Second, we must know our history because we must know how very different the world is today than it was 50 years ago. Israel today is not the Israel of 1967 and that is exactly the point. The question of Israel’s policies toward the settlements, toward nurturing a two-state solution, are questions whose answers lie in large part but not entirely in Israel’s hands. Israel must be cautious lest, Samson-like, it cause the edifice to tumble down upon itself. To insist on framing our present moment as akin to 1967 is to do ourselves an intellectual and moral disservice in that it provides Israel a free pass on the manifold challenges presently on its docket. If we truly want our children to see an Israel at peace with her neighbors, then both Israel and the pro-Israel community must stop viewing the world through the prism of 1967, 1938, Masada and otherwise.
Most of all, as Jews we must know and tell our history because it is in the repeated engagement of our narrative that our story is transformed into memory. This is the secret sauce of Jewish identity. That moment when our history, joyous or somber, redemptive or calamitous, becomes collective memory, for it is at that moment that we ourselves are written into the story of our people. On this momentous anniversary, it is incumbent upon us to remember history, to make that history memory and to weave ourselves into the eternal tapestry of Jewish identity. Last Wednesday morning at about 3:30 a.m., my daughter and her friends walked to Jerusalem’s Old City in order to celebrate Shavuot. As they neared the Jewish Quarter, the crowds swelled and with the first rays of sunlight, they arrived en masse at the Western Wall.
At the egalitarian section my daughter chanted Torah, read from the book of Ruth and, in the midst of a mixed multitude of secular and religious Jews, felt joy and appreciation for the gift of being able to do that which Jews had longed to do for thousands of years – what her grandfather had done 50 years ago to the very day.
Today I think of the golden sunrises my father and daughter witnessed standing at the Western Wall and I wonder. I wonder if the thought ever crossed my father’s mind in 1967 that one day a granddaughter of his would stand in that very place 50 years henceforth. I wonder if my daughter could imagine what it must have been like for her grandfather to have stood at there on that historic Shavuot of liberation 50 years prior. I wonder if their ancestors, exiled for thousands of years, could have ever imagined that their descendants would one day would rejoice in this “solitary city in whose heart lies a wall.”

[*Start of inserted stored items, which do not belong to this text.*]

(* ===== verification/Trace.v ===== *)
(** * Computations that leave a trace

    A handler that calls the outside world is a function of what it has done so
    far, a list of events: it appends to that list and returns a value or
    throws. [hoare] states what holds of such a computation, in the style of a
    crash logic: its invariant is true after every single event, so it is true
    wherever the process stops. *)
From S2P Require Import Prelude.

Module Trace.

Section trace.
Context {T E : Type}.

Definition M (A : Type) : Type := list T -> list T * result E A.

#[export] Instance M_ret : MRet M := fun A a t => (t, Ok a).
#[export] Instance M_bind : MBind M := fun A B f m t =>
  let '(t, r) := m t in match r with Ok a => f a t | Err e => (t, Err e) end.

(** [throw e] *)
Definition fail {A} (e : E) : M A := fun t => (t, Err e).
(** A call that does nothing the trace records. *)
Definition lift {A} (r : result E A) : M A := fun t => (t, r).
(** A value of the outside world at this moment. *)
Definition asks {A} (f : list T -> A) : M A := fun t => (t, Ok (f t)).
(** One event, and its answer. *)
Definition emit {A} (e : T) (f : list T -> result E A) : M A := fun t => (t ++ [e], f t).
(** One event that either happens or throws. *)
Definition attempt (e : T) (fails : list T -> option E) : M unit :=
  fun t => match fails t with Some err => (t, Err err) | None => (t ++ [e], Ok tt) end.
(** [.catch(() => { throw e })], [.catch(() => v)] *)
Definition or_fail {A} (m : M A) (e : E) : M A :=
  fun t => let '(t, r) := m t in (t, match r with Ok a => Ok a | Err _ => Err e end).
Definition or_value {A} (m : M A) (v : A) : M A :=
  fun t => let '(t, r) := m t in (t, match r with Ok a => Ok a | Err _ => Ok v end).

(** From every trace that satisfies [Pre], [m] keeps [I] at every moment, throws
    only errors that satisfy [Q], and when it returns [a], [Post a] holds. *)
Definition hoare {A} (I : list T -> Prop) (Q : E -> Prop) (Pre : list T -> Prop) (m : M A) (Post : A -> list T -> Prop) : Prop :=
  forall t, Pre t -> exists new, (m t).1 = t ++ new /\
    (forall pre post, new = pre ++ post -> I (t ++ pre)) /\
    match (m t).2 with Ok a => Post a (t ++ new) | Err e => Q e end.

Context (I : list T -> Prop) (Q : E -> Prop).

Lemma prefix_nil (t : list T) : I t -> forall pre post, [] = pre ++ post -> I (t ++ pre).
Proof. intros Hi pre post E1. symmetry in E1. apply app_eq_nil in E1 as [-> _]. by rewrite app_nil_r. Qed.

Lemma prefix_one (t : list T) e : I t -> I (t ++ [e]) -> forall pre post, [e] = pre ++ post -> I (t ++ pre).
Proof.
  intros H0 H1 [|x [|? ?]] post Hp; cbn in Hp; [by rewrite app_nil_r|by injection Hp as <-|].
  injection Hp as _ Hp. discriminate Hp.
Qed.

Lemma prefix_app (t a b : list T) :
  (forall pre post, a = pre ++ post -> I (t ++ pre)) ->
  (forall pre post, b = pre ++ post -> I ((t ++ a) ++ pre)) ->
  forall pre post, a ++ b = pre ++ post -> I (t ++ pre).
Proof.
  intros Ha Hb pre post E1. apply app_eq_app in E1 as (l & [[-> ->]|[-> ->]]); [by eapply Ha|].
  rewrite app_assoc. by eapply Hb.
Qed.

Lemma hoare_ret {A} (a : A) (Pre : list T -> Prop) (Post : A -> list T -> Prop) :
  (forall t, Pre t -> I t /\ Post a t) -> hoare I Q Pre (mret a) Post.
Proof. intros H t [Hi Hp]%H. exists []. rewrite app_nil_r. split_and!; [done|by apply prefix_nil|done]. Qed.

Lemma hoare_fail {A} e (Pre : list T -> Prop) (Post : A -> list T -> Prop) :
  (forall t, Pre t -> I t) -> Q e -> hoare I Q Pre (fail e) Post.
Proof. intros H He t Hi%H. exists []. rewrite app_nil_r. split_and!; [done|by apply prefix_nil|done]. Qed.

Lemma hoare_lift {A} (r : result E A) (Pre : list T -> Prop) (Post : A -> list T -> Prop) :
  (forall t, Pre t -> I t /\ match r with Ok a => Post a t | Err e => Q e end) -> hoare I Q Pre (lift r) Post.
Proof. intros H t [Hi Hp]%H. exists []. rewrite app_nil_r. split_and!; [done|by apply prefix_nil|done]. Qed.

Lemma hoare_asks {A} (f : list T -> A) (Pre : list T -> Prop) (Post : A -> list T -> Prop) :
  (forall t, Pre t -> I t /\ Post (f t) t) -> hoare I Q Pre (asks f) Post.
Proof. intros H t [Hi Hp]%H. exists []. rewrite app_nil_r. split_and!; [done|by apply prefix_nil|done]. Qed.

Lemma hoare_emit {A} e (f : list T -> result E A) (Pre : list T -> Prop) (Post : A -> list T -> Prop) :
  (forall t, Pre t -> I t /\ I (t ++ [e]) /\ match f t with Ok a => Post a (t ++ [e]) | Err err => Q err end) ->
  hoare I Q Pre (emit e f) Post.
Proof. intros H t (Hi & Hi' & Hp)%H. exists [e]. split_and!; [done|by apply prefix_one|done]. Qed.

Lemma hoare_attempt e fails (Pre : list T -> Prop) (Post : unit -> list T -> Prop) :
  (forall t, Pre t -> I t /\ match fails t with Some err => Q err | None => I (t ++ [e]) /\ Post tt (t ++ [e]) end) ->
  hoare I Q Pre (attempt e fails) Post.
Proof.
  intros H t Ht. destruct (H t Ht) as [Hi Hf]. unfold attempt. destruct (fails t); cbn [fst snd].
  - exists []. rewrite app_nil_r. split_and!; [done|by apply prefix_nil|done].
  - destruct Hf as [Hi' Hp]. exists [e]. split_and!; [done|by apply prefix_one|done].
Qed.

Lemma hoare_bind {A B} (m : M A) (f : A -> M B) Pre (Mid : A -> list T -> Prop) Post :
  hoare I Q Pre m Mid -> (forall a, hoare I Q (Mid a) (f a) Post) -> hoare I Q Pre (m ≫= f) Post.
Proof.
  intros Hm Hf t Ht. destruct (Hm t Ht) as (new & E1 & Hi & HP). unfold mbind, M_bind.
  destruct (m t) as [t1 [a|e]]; cbn [fst snd] in *; subst t1; [|by exists new].
  destruct (Hf a _ HP) as (new2 & E2 & Hi2 & HP2). exists (new ++ new2). rewrite E2, app_assoc.
  split_and!; [done|by apply prefix_app|done].
Qed.

Lemma hoare_conseq {A} (m : M A) (Pre Pre' : list T -> Prop) (Post Post' : A -> list T -> Prop) :
  hoare I Q Pre m Post -> (forall t, Pre' t -> Pre t) -> (forall a t, Post a t -> Post' a t) -> hoare I Q Pre' m Post'.
Proof.
  intros Hm H1 H2 t Ht%H1. destruct (Hm t Ht) as (new & E1 & Hi & HP). exists new. split_and!; [done..|].
  destruct (m t).2; [by apply H2|done].
Qed.

Lemma hoare_asks_bind {A B} (g : list T -> A) (f : A -> M B) (Pre : list T -> Prop) (Post : B -> list T -> Prop) :
  (forall a, hoare I Q (fun t => Pre t /\ g t = a) (f a) Post) -> hoare I Q Pre (asks g ≫= f) Post.
Proof. intros Hf t Ht. exact (Hf (g t) t (conj Ht eq_refl)). Qed.

Lemma hoare_ret_bind {A B} (a : A) (f : A -> M B) (Pre : list T -> Prop) (Post : B -> list T -> Prop) :
  hoare I Q Pre (f a) Post -> hoare I Q Pre (mret a ≫= f) Post.
Proof. done. Qed.

Lemma hoare_fail_bind {A B} e (f : A -> M B) (Pre : list T -> Prop) (Post : B -> list T -> Prop) :
  (forall t, Pre t -> I t) -> Q e -> hoare I Q Pre (fail e ≫= f) Post.
Proof. intros H He t Hi%H. exists []. rewrite app_nil_r. split_and!; [done|by apply prefix_nil|done]. Qed.

Lemma hoare_false {A} (m : M A) (Pre : list T -> Prop) Post : (forall t, Pre t -> False) -> hoare I Q Pre m Post.
Proof. by intros H t ?%H. Qed.

Lemma hoare_or_fail {A} (m : M A) e Pre Post : Q e -> hoare I Q Pre m Post -> hoare I Q Pre (or_fail m e) Post.
Proof.
  intros He Hm t Ht. destruct (Hm t Ht) as (new & E1 & Hi & HP). unfold or_fail. exists new.
  destruct (m t) as [t1 [a|e1]]; cbn [fst snd] in *; by split_and!.
Qed.

Lemma hoare_or_value {A} (m : M A) v Pre (Post : A -> list T -> Prop) :
  (forall t, I t -> Post v t) -> hoare I Q Pre m Post -> hoare I Q Pre (or_value m v) Post.
Proof.
  intros Hv Hm t Ht. destruct (Hm t Ht) as (new & E1 & Hi & HP). unfold or_value. exists new.
  destruct (m t) as [t1 [a|e1]]; cbn [fst snd] in *; split_and!; try done.
  apply Hv, (Hi new []). by rewrite app_nil_r.
Qed.

(** What follows for a run from the start. *)
Lemma hoare_run {A} (m : M A) Pre Post : hoare I Q Pre m Post -> Pre [] ->
  (forall pre post, (m []).1 = pre ++ post -> I pre) /\ I (m []).1 /\
  match (m []).2 with Ok a => Post a (m []).1 | Err e => Q e end.
Proof.
  intros Hm H0. destruct (Hm [] H0) as (new & E1 & Hi & HP). rewrite E1. cbn [app] in *.
  split_and!; [done|apply (Hi new []); by rewrite app_nil_r|done].
Qed.

End trace.

Lemma hoare_weaken {T E A} (I I' : list T -> Prop) (Q : E -> Prop) Pre (m : @M T E A) Post :
  (forall t, I t -> I' t) -> hoare I Q Pre m Post -> hoare I' Q Pre m Post.
Proof. intros Hi Hm t Ht. destruct (Hm t Ht) as (new & E1 & Hp & HP). exists new. split_and!; [done| |done]. intros pre post E2. by eapply Hi, Hp. Qed.

(** Every event satisfies [P], whatever is thrown. *)
Definition emits {T E A} (m : @M T E A) (P : T -> Prop) (R : A -> Prop) : Prop :=
  hoare (Forall P) (fun _ => True) (Forall P) m (fun a t => Forall P t /\ R a).

Section emits.
Context {T E : Type} (P : T -> Prop).

Lemma emits_ret {A} (a : A) (R : A -> Prop) : R a -> emits (E:=E) (mret a) P R.
Proof. intros Ha. by apply hoare_ret. Qed.

Lemma emits_fail {A} (e : E) (R : A -> Prop) : emits (fail e) P R.
Proof. by apply hoare_fail. Qed.

Lemma emits_lift {A} (r : result E A) (R : A -> Prop) : (forall a, r = Ok a -> R a) -> emits (lift r) P R.
Proof. intros Hr. apply hoare_lift. intros t Ht. split; [done|]. destruct r; [|done]. split; [done|by apply Hr]. Qed.

Lemma emits_bind {A B} (m : @M T E A) (f : A -> M B) (R : A -> Prop) (S : B -> Prop) :
  emits m P R -> (forall a, R a -> emits (f a) P S) -> emits (m ≫= f) P S.
Proof. intros Hm Hf. eapply hoare_bind; [exact Hm|]. intros a t [Ht Ha]. by apply (Hf a Ha t Ht). Qed.

Lemma emits_or_fail {A} (m : @M T E A) e (R : A -> Prop) : emits m P R -> emits (or_fail m e) P R.
Proof. by apply hoare_or_fail. Qed.

Lemma emits_or_value {A} (m : @M T E A) v (R : A -> Prop) : emits m P R -> R v -> emits (or_value m v) P R.
Proof. intros Hm Hv. by apply hoare_or_value. Qed.

Lemma emits_one {A} (e : T) (f : list T -> result E A) (R : A -> Prop) :
  P e -> (forall t, match f t with Ok a => R a | Err _ => True end) -> emits (emit e f) P R.
Proof.
  intros He Hf. apply hoare_emit. intros t Ht. assert (Ht' : Forall P (t ++ [e])) by (apply Forall_app; by split; [|constructor]).
  split_and!; [done..|]. specialize (Hf t). by destruct (f t).
Qed.

Lemma emits_run {A} (m : @M T E A) (R : A -> Prop) : emits m P R -> Forall P (m []).1.
Proof. intros Hm. apply (hoare_run _ _ _ _ _ Hm). by apply Forall_nil. Qed.
End emits.

End Trace.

And then I begin to dream, not about the past – but about the future. I dream of a day 50 years from now when one of my grandchildren will stand at the Western Wall in a Jerusalem undisturbed, in a Jewish state living at peace with her neighbors. It is a day for which I dream, a day for which I pray, a day for which we must all commit to working toward. No different than generations before, as Diaspora Jews we must always be ready to step up for Israel. That day, that golden sunrise signaling a new era is not yet here. Like the Jerusalem of Gold, its outline sits on the horizon just beyond our reach. And yet, in the darkness of the night its distant light beckons us to draw near, as we ever so slowly approach to greet the dawn.
The author is a rabbi at the Park Avenue Synagogue in New York.